My next encounter is working with a private training company. They offer trainee-ships for young people who have left school with little or no qualifications and try to place them on training schemes. I have moved around a few departments and I am teaching functional skills. The students are low achievers, some with social difficulties, some second language. They are generally very vocal but not very motivated. I am accused of showing preferential treatment by a woman and her sister who don't feel supported. They make a formal complaint and to my astonishment I am escorted off the premises, pending investigation.

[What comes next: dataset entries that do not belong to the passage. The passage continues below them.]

(** [wrap] and the conversion to commands of the executors. *)
Definition wrap_command (ms : MonadState) (cmd : ConsensusCommand) : exec (list Command) :=
  upcoming_leader_rounds ←
    match ms_consensus ms with
    | CM_Sync _ _ _ _ => Ret []
    | CM_Live c => '(rounds, _) ← iter_upcoming_self_leader_rounds (ms_env ms) (ms_node ms c); Ret rounds
    end;
  Ret (from_consensus_command upcoming_leader_rounds cmd).
Fixpoint wrap_commands (ms : MonadState) (cmds : list ConsensusCommand) : exec (list Command) :=
  match cmds with
  | [] => Ret []
  | cmd :: cmds =>
      wrapped ← wrap_command ms cmd;
      rest ← wrap_commands ms cmds;
      Ret (wrapped ++ rest)
  end.

(** The sender of a message is not compared with its author. *)
Definition verify_and_validate_consensus_message (ms : MonadState)
    (message : Unverified (Unvalidated ConsensusMessage)) :
    exec (option (Verified (Validated ConsensusMessage)) * CertificateCache) :=
  match unverified_verify (ms_epoch_manager ms) (val_epoch_map (ms_env ms)) message with
  | Err _ => Ret (None, ms_certificate_cache ms)
  | Ok verified_message =>
      '(r, cache) ← validate (ms_epoch_manager ms) (val_epoch_map (ms_env ms)) verified_message
                      (version (ms_env ms)) (ms_certificate_cache ms);
      Ret (match r with Ok m => Some m | Err _ => None end, cache)
  end.

(** [ConsensusChildState::update] of a live node; the proposals it accepts are
    also passed on to full nodes. *)
Definition live_update (ms : MonadState) (c : ConsensusState) (event : ConsensusInput) :
    exec (list ConsensusCommand * MonadState) :=
  let run (event : ConsensusEvent) (ms : MonadState) :=
    '(cmds, n) ← handle_event (ms_env ms) event (ms_node ms c); Ret (cmds, set_node n ms) in
  match event with
  | CE_Message sender unverified_message =>
      '(verified, cache) ← verify_and_validate_consensus_message ms unverified_message;
      let ms := set_cache cache ms in
      match verified with
      | None => Ret ([], ms)
      | Some verified_message =>
          let '(author, protocol_message) := verified_into_inner verified_message in
          '(cmds, ms) ← run (EvMessage author protocol_message) ms;
          Ret (match protocol_message with
               | PM_Proposal msg => cmds ++ [CC_PublishToFullNodes (p_proposal_epoch msg) verified_message]
               | _ => cmds
               end, ms)
      end
  | CE_Timeout round => run (EvTimeout round) ms
  | CE_BlockSync block_range full_blocks => run (EvBlockSync block_range full_blocks) ms
  | CE_SendVote round => run (EvSendVote round) ms
  end.

(** [ConsensusChildState::update] of a syncing node: proposals are buffered, and
    may move the target of the sync. *)
Definition sync_update (ms : MonadState) (high_certificate : RoundCertificate) (block_buffer : BlockBuffer)
    (db_status : DbSyncStatus) (updating_target : bool) (event : ConsensusInput) :
    exec (list ConsensusCommand * MonadState) :=
  match event with
  | CE_Message sender unverified_message =>
      '(verified, cache) ← verify_and_validate_consensus_message ms unverified_message;
      let ms := set_cache cache ms in
      match verified_into_inner <$> verified with
      | Some (author, PM_Proposal proposal) =>
          '(target, block_buffer) ← buffer_handle_proposal block_buffer author proposal;
          match target with
          | Some (new_root, new_high_qc) =>
              Ret (if updating_target then [] else [CC_RequestStateSync new_root new_high_qc],
                   set_mode (CM_Sync high_certificate block_buffer db_status true) ms)
          | None => Ret ([], set_mode (CM_Sync high_certificate block_buffer db_status updating_target) ms)
          end
      | _ => Ret ([], ms)
      end
  | _ => Ret ([], ms)
  end.

Definition consensus_child_update (ms : MonadState) (event : ConsensusInput) :
    exec (list ConsensusCommand * MonadState) :=
  match ms_consensus ms with
  | CM_Live c =>
      '(cmds, ms) ← live_update ms c event;
      cmds ← filter_cmds ms cmds;
      Ret (cmds, ms)
  | CM_Sync high_certificate block_buffer db_status updating_target =>
      sync_update ms high_certificate block_buffer db_status updating_target event
  end.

This was total garbage, yet I found myself at home for 3 weeks waiting to be invited to defend my position. I had never had a complaint made against me before. This was a demonstration of behaviour management in the class room where I had refused to give the student or her sister, the constant attention they demanded. I wrote their instructions down. What was there to defend?

In the boardroom with the managing director, it became apparent he had taken this opportunity to get rid of me. He didn't really see where I could fit into the structure and they didn't really need another trainer, but if I went without complaint, I would get an excellent reference.

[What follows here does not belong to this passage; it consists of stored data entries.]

(** The blocks committed at the start end with the root. *)
Lemma last_committed_linked delay chain root lp blocks :
  follows root chain lp → last_committed delay chain = Ret blocks → ∃ start, linked start blocks root.
Proof.
  unfold last_committed. case_bool_decide; [intros _ [= <-]; by exists root|].
  intros Hf (l & Hv & [= <-])%bind_Ret_inv. apply validate_committed_blocks in Hv as <-.
  generalize (Z.to_nat delay) as k. revert root Hf. induction l as [|b l IH]; intros root Hf k; [exists root; by rewrite take_nil|].
  destruct k as [|k]; [by exists root|]. destruct Hf as [Hid Hf]. simpl. rewrite reverse_cons.
  destruct (IH _ Hf k) as [start Hs]. exists start. eapply linked_app; [done|]. split; [done|]. exact Hid.
Qed.

Lemma committed_commands_ledger (blocks : list ValidatedBlock) :
  ms_actions (concat (map committed_commands blocks)) = [] ∧
  ledger_finalized (concat (map committed_commands blocks)) = vb_block <$> blocks.
Proof. induction blocks as [|b blocks [IH1 IH2]]; [done|]. split; [exact IH1|]. simpl. f_equal. exact IH2. Qed.

Definition is_live ms : Prop := ∃ c, ms_consensus ms = CM_Live c.

Lemma update_consensus_live ms event cmds ms' :
  is_live ms → update_consensus ms event = Ret (cmds, ms') → is_live ms'.
Proof.
  intros [c Hm]. unfold update_consensus.
  intros ([ccmds ms1] & Hc & (wrapped & Hw & (bps & _ & (cp & Hcp & [= <- <-])%bind_Ret_inv)%bind_Ret_inv)%bind_Ret_inv)%bind_Ret_inv.
  unfold consensus_child_update in Hc. rewrite Hm in Hc.
  apply bind_Ret_inv in Hc as ([ccmds0 ms2] & Hl & (ccmds1 & Hf & [= <- <-])%bind_Ret_inv).
  destruct (live_update_step _ _ _ _ _ Hm Hl) as (m & c0 & n & _ & _ & _ & Hm2 & _). by eexists.
Qed.

Lemma start_consensus_ok ms hist hc buf ri chain lp :
  Forall (λ c, silent c = true) hist → follows (ri_block_id ri) chain lp → ms_ok hist (start_consensus ms hc buf ri chain).
Proof.
  intros Hsil Hf cmds ms'. unfold start_consensus.
  intros (blocks & Hb & Hrest)%bind_Ret_inv. destruct (last_committed_linked _ _ _ _ _ Hf Hb) as [start Hlinked].
  apply bind_Ret_inv in Hrest as (policy & _ & Hrest). apply bind_Ret_inv in Hrest as (state & Hnew & Hrest).
  apply bind_Ret_inv in Hrest as (round & _ & Hrest). apply bind_Ret_inv in Hrest as ([cmds1 ms1] & Hu1 & Hrest).
  apply bind_Ret_inv in Hrest as ([cmds2 ms2] & Hu2 & Hrest). apply bind_Ret_inv in Hrest as ([cmds3 ms3] & Hu3 & [= <- <-]).
  set (ms0 := set_mode (CM_Live state) (set_policy policy ms)) in *.
  set (startup := C_TxPool (TP_Reset blocks) :: concat (map committed_commands blocks) ++ [C_StateSync SC_StartExecution]).
  assert (ms_inv ms0 (hist ++ startup)) as Hinv0.
  { unfold ms_inv. simpl. exists (ri_block_id ri), start, blocks, []. destruct (silent_inert _ Hsil) as [Ha Hfin].
    destruct (committed_commands_ledger blocks) as [Hca Hcf].
    split_and!; [by eapply node_inv_new| |done|]; unfold startup.
    - rewrite ms_actions_app, Ha. change (ms_actions (concat (map committed_commands blocks) ++ [C_StateSync SC_StartExecution]) `sublist_of` []).
      rewrite ms_actions_app, Hca. done.
    - rewrite ledger_finalized_app, Hfin, app_nil_r.
      change (ledger_finalized (concat (map committed_commands blocks) ++ [C_StateSync SC_StartExecution]) = vb_block <$> blocks).
      rewrite ledger_finalized_app, Hcf. apply app_nil_r. }
  apply (update_consensus_ok _ _ (CE_Timeout round)) in Hinv0 as Hinv1. specialize (Hinv1 _ _ Hu1).
  assert (is_live ms1) as Hl1 by (eapply update_consensus_live; [|done]; by eexists).
  destruct (handle_cached_proposals_ok _ _ _ Hl1 Hinv1 _ _ Hu2) as [Hinv2 Hl2].
  pose proof (request_missing_ok _ _ Hl2 Hinv2 _ _ Hu3) as Hinv3. unfold startup in Hinv3.
  rewrite <-!(assoc_L (++)) in Hinv3. simpl in Hinv3. rewrite <-!(assoc_L (++)) in Hinv3. exact Hinv3.
Qed.

Lemma block_sync_child_ok ms hist event : ms_inv ms hist → ms_ok hist (block_sync_child_update ms event).
Proof.
  intros Hinv cmds ms'. unfold block_sync_child_update.
  intros ([bcmds bs] & _ & (u & _ & [= <- <-])%bind_Ret_inv)%bind_Ret_inv.
  apply ms_inv_silent; [apply from_block_sync_all_silent|]. unfold ms_inv in *. simpl. by destruct (ms_consensus ms).
Qed.

Lemma buffer_root_follows b ri chain :
  buffer_inv b → buffer_root_info b = Some ri → root_parent_chain b = Ret chain → ∃ lp, follows (ri_block_id ri) chain lp.
Proof.
  intros Hinv Hri Hc. unfold root_parent_chain in Hc. apply parent_chain_loop_follows in Hc as (l & lp & -> & Hf); [|apply Hinv].
  exists lp. enough (ri_block_id ri = bb_root b) as -> by done. unfold buffer_root_info in Hri. case_bool_decide as Hroot.
  - by injection Hri as <-.
  - destruct (full_blocks b !! bb_root b) as [root|] eqn:Hb; [|done]. injection Hri as <-. simpl. by apply Hinv.
Qed.

(** A syncing node whose status changes. *)
Lemma ms_inv_sync ms hist hc buf db u :
  buffer_inv buf → Forall (λ c, silent c = true) hist → ms_inv (set_mode (CM_Sync hc buf db u) ms) hist.
Proof. done. Qed.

And so onto my most recent encounter. I am 62 with 15 years teaching experience and 8 years into to my current employer. There is an opportunity for me to step up into a team lead role after a bereavement. I step up and enjoy the new role. I like spinning plates, I have strong IT skills to manage all the admin and I have a good relationship with my team. They accept and respect my new position.

There is an opportunity for full time position in this role but in a different department. My manager encourages me to go for it so I apply. My interview is cut short because I had already been interviewed just 6 weeks earlier so they choose only the relevant questions for this new department.

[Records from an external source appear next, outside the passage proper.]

(* ===== verification/RaptorTables.v ===== *)
(** The tables of the Raptor code of RFC 5053 (src/monad-raptor/src/r10):
    primes, the two arrays of the random generator and the systematic indices. *)

From S2P Require Import Prelude.

#[local] Open Scope Z_scope.

(** parameters.rs *)
Definition SMALL_PRIMES : list Z := [
  2; 3; 5; 7; 11; 13; 17; 19; 23; 29; 31; 37; 41; 43; 47; 53; 59; 61; 67; 71; 73; 79; 83; 89; 97; 101; 103; 107;
  109; 113; 127; 131; 137; 139; 149; 151; 157; 163; 167; 173; 179; 181; 191; 193; 197; 199; 211; 223; 227; 229;
  233; 239; 241; 251; 257; 263; 269; 271; 277; 281; 283; 293; 307; 311; 313; 317; 331; 337; 347; 349; 353; 359;
  367; 373; 379; 383; 389; 397; 401; 409; 419; 421; 431; 433; 439; 443; 449; 457; 461; 463; 467; 479; 487; 491;
  499; 503; 509; 521; 523; 541; 547; 557; 563; 569; 571; 577; 587; 593; 599; 601; 607; 613; 617; 619; 631; 641;
  643; 647; 653; 659; 661; 673; 677; 683; 691; 701; 709; 719; 727; 733; 739; 743; 751; 757; 761; 769; 773; 787;
  797; 809; 811; 821; 823; 827; 829; 839; 853; 857; 859; 863; 877; 881; 883; 887; 907; 911; 919; 929; 937; 941;
  947; 953; 967; 971; 977; 983; 991; 997; 1009; 1013; 1019; 1021; 1031; 1033; 1039; 1049; 1051; 1061; 1063;
  1069; 1087; 1091; 1093; 1097; 1103; 1109; 1117; 1123; 1129; 1151; 1153; 1163; 1171; 1181; 1187; 1193; 1201;
  1213; 1217; 1223; 1229; 1231; 1237; 1249; 1259; 1277; 1279; 1283; 1289; 1291; 1297; 1301; 1303; 1307; 1319;
  1321; 1327; 1361; 1367; 1373; 1381; 1399; 1409; 1423; 1427; 1429; 1433; 1439; 1447; 1451; 1453; 1459; 1471;
  1481; 1483; 1487; 1489; 1493; 1499; 1511; 1523; 1531; 1543; 1549; 1553; 1559; 1567; 1571; 1579; 1583; 1597;
  1601; 1607; 1609; 1613; 1619; 1621; 1627; 1637; 1657; 1663; 1667; 1669; 1693; 1697; 1699; 1709; 1721; 1723;
  1733; 1741; 1747; 1753; 1759; 1777; 1783; 1787; 1789; 1801; 1811; 1823; 1831; 1847; 1861; 1867; 1871; 1873;
  1877; 1879; 1889; 1901; 1907; 1913; 1931; 1933; 1949; 1951; 1973; 1979; 1987; 1993; 1997; 1999; 2003; 2011;
  2017; 2027; 2029; 2039; 2053; 2063; 2069; 2081; 2083; 2087; 2089; 2099; 2111; 2113; 2129; 2131; 2137; 2141;
  2143; 2153; 2161; 2179; 2203; 2207; 2213; 2221; 2237; 2239; 2243; 2251; 2267; 2269; 2273; 2281; 2287; 2293;
  2297; 2309; 2311; 2333; 2339; 2341; 2347; 2351; 2357; 2371; 2377; 2381; 2383; 2389; 2393; 2399; 2411; 2417;
  2423; 2437; 2441; 2447; 2459; 2467; 2473; 2477; 2503; 2521; 2531; 2539; 2543; 2549; 2551; 2557; 2579; 2591;
  2593; 2609; 2617; 2621; 2633; 2647; 2657; 2659; 2663; 2671; 2677; 2683; 2687; 2689; 2693; 2699; 2707; 2711;
  2713; 2719; 2729; 2731; 2741; 2749; 2753; 2767; 2777; 2789; 2791; 2797; 2801; 2803; 2819; 2833; 2837; 2843;
  2851; 2857; 2861; 2879; 2887; 2897; 2903; 2909; 2917; 2927; 2939; 2953; 2957; 2963; 2969; 2971; 2999; 3001;
  3011; 3019; 3023; 3037; 3041; 3049; 3061; 3067; 3079; 3083; 3089; 3109; 3119; 3121; 3137; 3163; 3167; 3169;
  3181; 3187; 3191; 3203; 3209; 3217; 3221; 3229; 3251; 3253; 3257; 3259; 3271; 3299; 3301; 3307; 3313; 3319;
  3323; 3329; 3331; 3343; 3347; 3359; 3361; 3371; 3373; 3389; 3391; 3407; 3413; 3433; 3449; 3457; 3461; 3463;
  3467; 3469; 3491; 3499; 3511; 3517; 3527; 3529; 3533; 3539; 3541; 3547; 3557; 3559; 3571; 3581; 3583; 3593;
  3607; 3613; 3617; 3623; 3631; 3637; 3643; 3659; 3671; 3673; 3677; 3691; 3697; 3701; 3709; 3719; 3727; 3733;
  3739; 3761; 3767; 3769; 3779; 3793; 3797; 3803; 3821; 3823; 3833; 3847; 3851; 3853; 3863; 3877; 3881; 3889;
  3907; 3911; 3917; 3919; 3923; 3929; 3931; 3943; 3947; 3967; 3989; 4001; 4003; 4007; 4013; 4019; 4021; 4027;
  4049; 4051; 4057; 4073; 4079; 4091; 4093; 4099; 4111; 4127; 4129; 4133; 4139; 4153; 4157; 4159; 4177; 4201;
  4211; 4217; 4219; 4229; 4231; 4241; 4243; 4253; 4259; 4261; 4271; 4273; 4283; 4289; 4297; 4327; 4337; 4339;
  4349; 4357; 4363; 4373; 4391; 4397; 4409; 4421; 4423; 4441; 4447; 4451; 4457; 4463; 4481; 4483; 4493; 4507;
  4513; 4517; 4519; 4523; 4547; 4549; 4561; 4567; 4583; 4591; 4597; 4603; 4621; 4637; 4639; 4643; 4649; 4651;
  4657; 4663; 4673; 4679; 4691; 4703; 4721; 4723; 4729; 4733; 4751; 4759; 4783; 4787; 4789; 4793; 4799; 4801;
  4813; 4817; 4831; 4861; 4871; 4877; 4889; 4903; 4909; 4919; 4931; 4933; 4937; 4943; 4951; 4957; 4967; 4969;
  4973; 4987; 4993; 4999; 5003; 5009; 5011; 5021; 5023; 5039; 5051; 5059; 5077; 5081; 5087; 5099; 5101; 5107;
  5113; 5119; 5147; 5153; 5167; 5171; 5179; 5189; 5197; 5209; 5227; 5231; 5233; 5237; 5261; 5273; 5279; 5281;
  5297; 5303; 5309; 5323; 5333; 5347; 5351; 5381; 5387; 5393; 5399; 5407; 5413; 5417; 5419; 5431; 5437; 5441;
  5443; 5449; 5471; 5477; 5479; 5483; 5501; 5503; 5507; 5519; 5521; 5527; 5531; 5557; 5563; 5569; 5573; 5581;
  5591; 5623; 5639; 5641; 5647; 5651; 5653; 5657; 5659; 5669; 5683; 5689; 5693; 5701; 5711; 5717; 5737; 5741;
  5743; 5749; 5779; 5783; 5791; 5801; 5807; 5813; 5821; 5827; 5839; 5843; 5849; 5851; 5857; 5861; 5867; 5869;
  5879; 5881; 5897; 5903; 5923; 5927; 5939; 5953; 5981; 5987; 6007; 6011; 6029; 6037; 6043; 6047; 6053; 6067;
  6073; 6079; 6089; 6091; 6101; 6113; 6121; 6131; 6133; 6143; 6151; 6163; 6173; 6197; 6199; 6203; 6211; 6217;
  6221; 6229; 6247; 6257; 6263; 6269; 6271; 6277; 6287; 6299; 6301; 6311; 6317; 6323; 6329; 6337; 6343; 6353;
  6359; 6361; 6367; 6373; 6379; 6389; 6397; 6421; 6427; 6449; 6451; 6469; 6473; 6481; 6491; 6521; 6529; 6547;
  6551; 6553; 6563; 6569; 6571; 6577; 6581; 6599; 6607; 6619; 6637; 6653; 6659; 6661; 6673; 6679; 6689; 6691;
  6701; 6703; 6709; 6719; 6733; 6737; 6761; 6763; 6779; 6781; 6791; 6793; 6803; 6823; 6827; 6829; 6833; 6841;
  6857; 6863; 6869; 6871; 6883; 6899; 6907; 6911; 6917; 6947; 6949; 6959; 6961; 6967; 6971; 6977; 6983; 6991;
  6997; 7001; 7013; 7019; 7027; 7039; 7043; 7057; 7069; 7079; 7103; 7109; 7121; 7127; 7129; 7151; 7159; 7177;
  7187; 7193; 7207; 7211; 7213; 7219; 7229; 7237; 7243; 7247; 7253; 7283; 7297; 7307; 7309; 7321; 7331; 7333;
  7349; 7351; 7369; 7393; 7411; 7417; 7433; 7451; 7457; 7459; 7477; 7481; 7487; 7489; 7499; 7507; 7517; 7523;
  7529; 7537; 7541; 7547; 7549; 7559; 7561; 7573; 7577; 7583; 7589; 7591; 7603; 7607; 7621; 7639; 7643; 7649;
  7669; 7673; 7681; 7687; 7691; 7699; 7703; 7717; 7723; 7727; 7741; 7753; 7757; 7759; 7789; 7793; 7817; 7823;
  7829; 7841; 7853; 7867; 7873; 7877; 7879; 7883; 7901; 7907; 7919; 7927; 7933; 7937; 7949; 7951; 7963; 7993;
  8009; 8011; 8017; 8039; 8053; 8059; 8069; 8081; 8087; 8089; 8093; 8101; 8111; 8117; 8123; 8147; 8161; 8167;
  8171; 8179; 8191; 8209; 8219; 8221; 8231; 8233; 8237; 8243; 8263; 8269; 8273; 8287; 8291; 8293; 8297; 8311;
  8317; 8329; 8353; 8363; 8369; 8377; 8387; 8389; 8419].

A week later I am told the role was offed to somebody with more experience and I accept that. Fair enough, I've only had 6 weeks experience as a manager. I then discover the role has been offered to another colleague from the same department and I am enraged. This information is to be revealed at the staff meeting later that week. He applied after the start date. He has no more experience than me and more importantly he can't use a spreadsheet let alone navigate the admin systems. He has never shared resources, covered for staff or shown any inclination to be pro-active in any way.

This is my moment. All those injustices from the past flood in and I explode. I call the interviewer/manger and I tell her why I am furious. I raise my voice with frustration and I expose his lack of IT skills, unfair interview process, and how I see this as a 'slap in the face'. She says she is sorry I see it that way, but he gave better answers.

It's not mentioned again. He takes the role and I go back to teaching, bubbling.

'where sits the sulky sullen dame gathering her brows like gathering storm, nursing her wrath to keep it warm.'

In each of these encounters, I have been drawn down a narrative and away from the central issue. And in defence mode, I have been unable to recognise this and focus on the things we should be talking about.

Obviously I have been angry at other times in my life, but these occasions were key moments when I walked away from an encounter feeling shamed and vulnerable. Latterly, I have tried to lay my anger aside and have a calm conversation, but the person on the opposite side is rarely on the same page.

I've watched videos, giving tips on conflict management for managers, but I'm wondering if the manager in question has also had to watch the video, for a more fruitful outcome. Hopefully next time I can find a way to express myself so that I feel heard and understood.

Because that's the best we can wish for in conflict.

Footnote

https://www.youtube.com/channel/UCXjnpu6lK0HoUyOMh2ZBwhQ

Jefferson Fisher- genius! Where were you, when I needed you?